**Input data**
★ ★ ★

(** The cross-reference pass over one call site and one route, from
    the empty tables. *)
Lemma cross_references_are_not_loops_witness :
  let call := {| ac_type := "dio"; ac_method := ".get";
                 ac_endpoint := "/api/v1/users"; ac_file_path := "lib/api.dart";
                 ac_line := 12 |} in
  let ep := {| ep_name := "get_users"; ep_method := "GET";
               ep_path := "/api/v1/users"; ep_function_name := "get_users";
               ep_file_path := "api/routes/users.py"; ep_line_number := 9 |} in
  let st := _create_cross_references (fun _ => 7%Z) (fun _ _ => "{}")
              (fun _ => 0%Z) (fun _ => 0%Z)
              {| widgets := []; api_calls := [call] |}
              {| endpoints := [ep]; models := [] |} (init_db, 0) in
  loop_free init_db /\ size (relationships st.1) = 1 /\ loop_free st.1.
Proof.
  assert (loop_free init_db) as H0 by (intros k row Hk; cbn in Hk; done).
  split; [exact H0|]. split; [by vm_compute|].
  apply (cross_references_are_not_loops (fun _ => 7%Z) (fun _ _ => "{}")
           (fun _ => 0%Z) (fun _ => 0%Z) _ _ (init_db, 0) H0).
Defined.

(** *** Mapping call sites to routes *)

(** What [_map_api_calls] compares: normalized containment of the
    paths, and the call's method uppercased against the route's. *)
Lemma map_api_calls_spec fr pr (m : api_mapping) :
  m ∈ _map_api_calls fr pr <->
  exists call ep, call ∈ api_calls fr /\ ep ∈ endpoints pr /\
    _endpoints_match (ac_endpoint call) (ep_path ep) = true /\
    upper (ac_method call) = ep_method ep /\
    m = {| flutter_endpoint := ac_endpoint call;
           flutter_method := ac_method call;
           flutter_file := ac_file_path call;
           python_endpoint := ep_path ep;
           python_method := ep_method ep;
           python_file := ep_file_path ep;
           python_function := ep_name ep;
           confidence := (9, 10) |}.
Proof.
  unfold _map_api_calls. rewrite list_elem_of_In, in_flat_map. split.
  - intros (call & Hc & Hin). apply in_flat_map in Hin as (ep & He & Hin).
    destruct (_endpoints_match _ _) eqn:Hm; [|destruct Hin].
    destruct (String.eqb _ _) eqn:Hq; [|destruct Hin].
    destruct Hin as [<-|[]]. exists call, ep.
    rewrite !list_elem_of_In. apply String.eqb_eq in Hq. done.
  - intros (call & ep & Hc & He & Hm & Hq & ->). exists call.
    rewrite <- list_elem_of_In. split; [done|].
    apply in_flat_map. exists ep. rewrite <- list_elem_of_In. split; [done|].
    rewrite Hm. apply String.eqb_eq in Hq. rewrite Hq. by left.
Qed.

(** C8, on the code. [_map_api_calls] compares normalized paths and
    methods, but [_create_api_mappings], which persists the mappings,
    compares the raw paths and no methods. For the call site /Users/
    with method get and the route GET /users the paths match after
    normalization and the methods agree, and [_map_api_calls] returns a
    mapping, yet nothing is persisted; for the call site /users with a
    method other than the route's, [_map_api_calls] returns nothing, yet
    a mapping is persisted. *)
Theorem persisted_mappings_compare_raw_paths
    (hash : string -> Z) (mapping_metadata : api_call -> APIEndpoint -> string)
    (db_clock : nat -> time) :
  let ep := {| ep_name := "list_users"; ep_method := "GET";
               ep_path := "/users"; ep_function_name := "list_users";
               ep_file_path := "api/routes/users.py"; ep_line_number := 9 |} in
  let pr := {| endpoints := [ep]; models := [] |} in
  let call1 := {| ac_type := "dio"; ac_method := "get";
                  ac_endpoint := "/Users/"; ac_file_path := "lib/api.dart";
                  ac_line := 12 |} in
  let call2 := {| ac_type := "dio"; ac_method := "post";
                  ac_endpoint := "/users"; ac_file_path := "lib/api.dart";
                  ac_line := 20 |} in
  let fr1 := {| widgets := []; api_calls := [call1] |} in
  let fr2 := {| widgets := []; api_calls := [call2] |} in
  (_endpoints_match (ac_endpoint call1) (ep_path ep) = true /\
   upper (ac_method call1) = ep_method ep /\
   length (_map_api_calls fr1 pr) = 1 /\
   api_mappings (_create_api_mappings hash mapping_metadata db_clock
                   fr1 pr (init_db, 0)).1 = ∅) /\
  (upper (ac_method call2) <> ep_method ep /\
   _map_api_calls fr2 pr = [] /\
   size (api_mappings (_create_api_mappings hash mapping_metadata db_clock
                         fr2 pr (init_db, 0)).1) = 1).
Proof.
  cbv zeta. split.
  - repeat split; by vm_compute.
  - split; [by vm_compute|]. split; [by vm_compute|].
    cbn. by rewrite map_size_insert_None, map_size_empty.
Qed.

End AgentsFacts.

(* ===================================================================== *)
(** * Properties of the route extraction *)
(* ===================================================================== *)

Module PyAstFacts.
Import PyStr Records PyAst.

(** A function definition with one route decorator yields one record:
    the method is the attribute name uppercased and the path the first
    literal argument, or the empty string without one. *)
Lemma sync_route_extracted name verb args lineno body file_path recv :
  verb ∈ route_verbs ->
  endpoints_of_node file_path
    (FunctionDef name [Call (Attribute recv verb) args] lineno body)
  = [{| ep_name := name; ep_method := upper verb;
        ep_path := match args with Constant value :: _ => value | _ => "" end;
        ep_function_name := name; ep_file_path := file_path;
        ep_line_number := lineno |}].
Proof. intros Hv. cbn. by rewrite bool_decide_eq_true_2. Qed.

(** C5, on the code. The extractor tests nodes with
    [isinstance(node, ast.FunctionDef)], which an [async def] does not
    satisfy: a decorated [async def] yields no route record, whatever
    its decorators. On the repository's own [api/routes/agent.py], whose
    two route functions are [async def], the extractor returns the empty
    list; with the same functions written as plain [def], it returns
    the two records with the uppercased verb and the literal paths. *)
Theorem async_routes_not_extracted :
  (forall file_path name decorator_list lineno body,
      endpoints_of_node file_path
        (AsyncFunctionDef name decorator_list lineno body) = []) /\
  _extract_fastapi_endpoints (agent_routes AsyncFunctionDef)
    "api/routes/agent.py" = [] /\
  map (fun ep => (ep_name ep, ep_method ep, ep_path ep, ep_line_number ep))
      (_extract_fastapi_endpoints (agent_routes FunctionDef) "api/routes/agent.py")
  = [("build_feature_graph", "GET", "/feature-graph", 13);
     ("gap_report", "GET", "/gap-report", 21)].
Proof. split; [done|]. split; by vm_compute. Qed.

End PyAstFacts.

(* ===================================================================== *)
(** * Properties of the patterns *)
(* ===================================================================== *)

Module PatternFacts.
Import PyStr Records Dart.

Lemma append_cons (a : ascii) (s t : string) :
  String a s +:+ t = String a (s +:+ t).
Proof. reflexivity. Qed.

Lemma length_append (s t : string) :
  String.length (s +:+ t) = String.length s + String.length t.
Proof. induction s as [|a s IH]; simpl; [done | by rewrite IH]. Qed.

Lemma drop_append (s t : string) : drop (String.length s) (s +:+ t) = t.
Proof. induction s as [|a s IH]; simpl; [by destruct t | done]. Qed.

Lemma take_append (s t : string) : take (String.length s) (s +:+ t) = s.
Proof. induction s as [|a s IH]; simpl; [by destruct t | by rewrite IH]. Qed.

Lemma take_drop (n : nat) (s : string) : take n s +:+ drop n s = s.
Proof.
  revert s. induction n as [|n IH]; intros [|a s]; simpl; try done.
  change (String a (take n s +:+ drop n s) = String a s).
  f_equal. apply IH.
Qed.

Lemma prefix_append (t s : string) : String.prefix t (t +:+ s) = true.
Proof.
  induction t as [|a t IH]; simpl; [by destruct s|].
  destruct (ascii_dec a a); [done | congruence].
Qed.

Lemma prefix_inv (t s : string) :
  String.prefix t s = true -> s = t +:+ drop (String.length t) s.
Proof.
  revert s. induction t as [|a t IH]; intros s H; simpl.
  - by destruct s.
  - destruct s as [|b s]; simpl in H; [done|].
    destruct (ascii_dec a b) as [->|]; [|done].
    rewrite append_cons. f_equal. by apply IH.
Qed.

★ ★ ★

**Task details**
Please copy the lines above from the line with "- repeat split; by vm_compute." up to and including the line with "(** C5, on the", exactly as written and with nothing else.

**Exercise result**
  - repeat split; by vm_compute.
  - split; [by vm_compute|]. split; [by vm_compute|].
    cbn. by rewrite map_size_insert_None, map_size_empty.
Qed.

End AgentsFacts.

(* ===================================================================== *)
(** * Properties of the route extraction *)
(* ===================================================================== *)

Module PyAstFacts.
Import PyStr Records PyAst.

(** A function definition with one route decorator yields one record:
    the method is the attribute name uppercased and the path the first
    literal argument, or the empty string without one. *)
Lemma sync_route_extracted name verb args lineno body file_path recv :
  verb ∈ route_verbs ->
  endpoints_of_node file_path
    (FunctionDef name [Call (Attribute recv verb) args] lineno body)
  = [{| ep_name := name; ep_method := upper verb;
        ep_path := match args with Constant value :: _ => value | _ => "" end;
        ep_function_name := name; ep_file_path := file_path;
        ep_line_number := lineno |}].
Proof. intros Hv. cbn. by rewrite bool_decide_eq_true_2. Qed.

(** C5, on the code. The extractor tests nodes with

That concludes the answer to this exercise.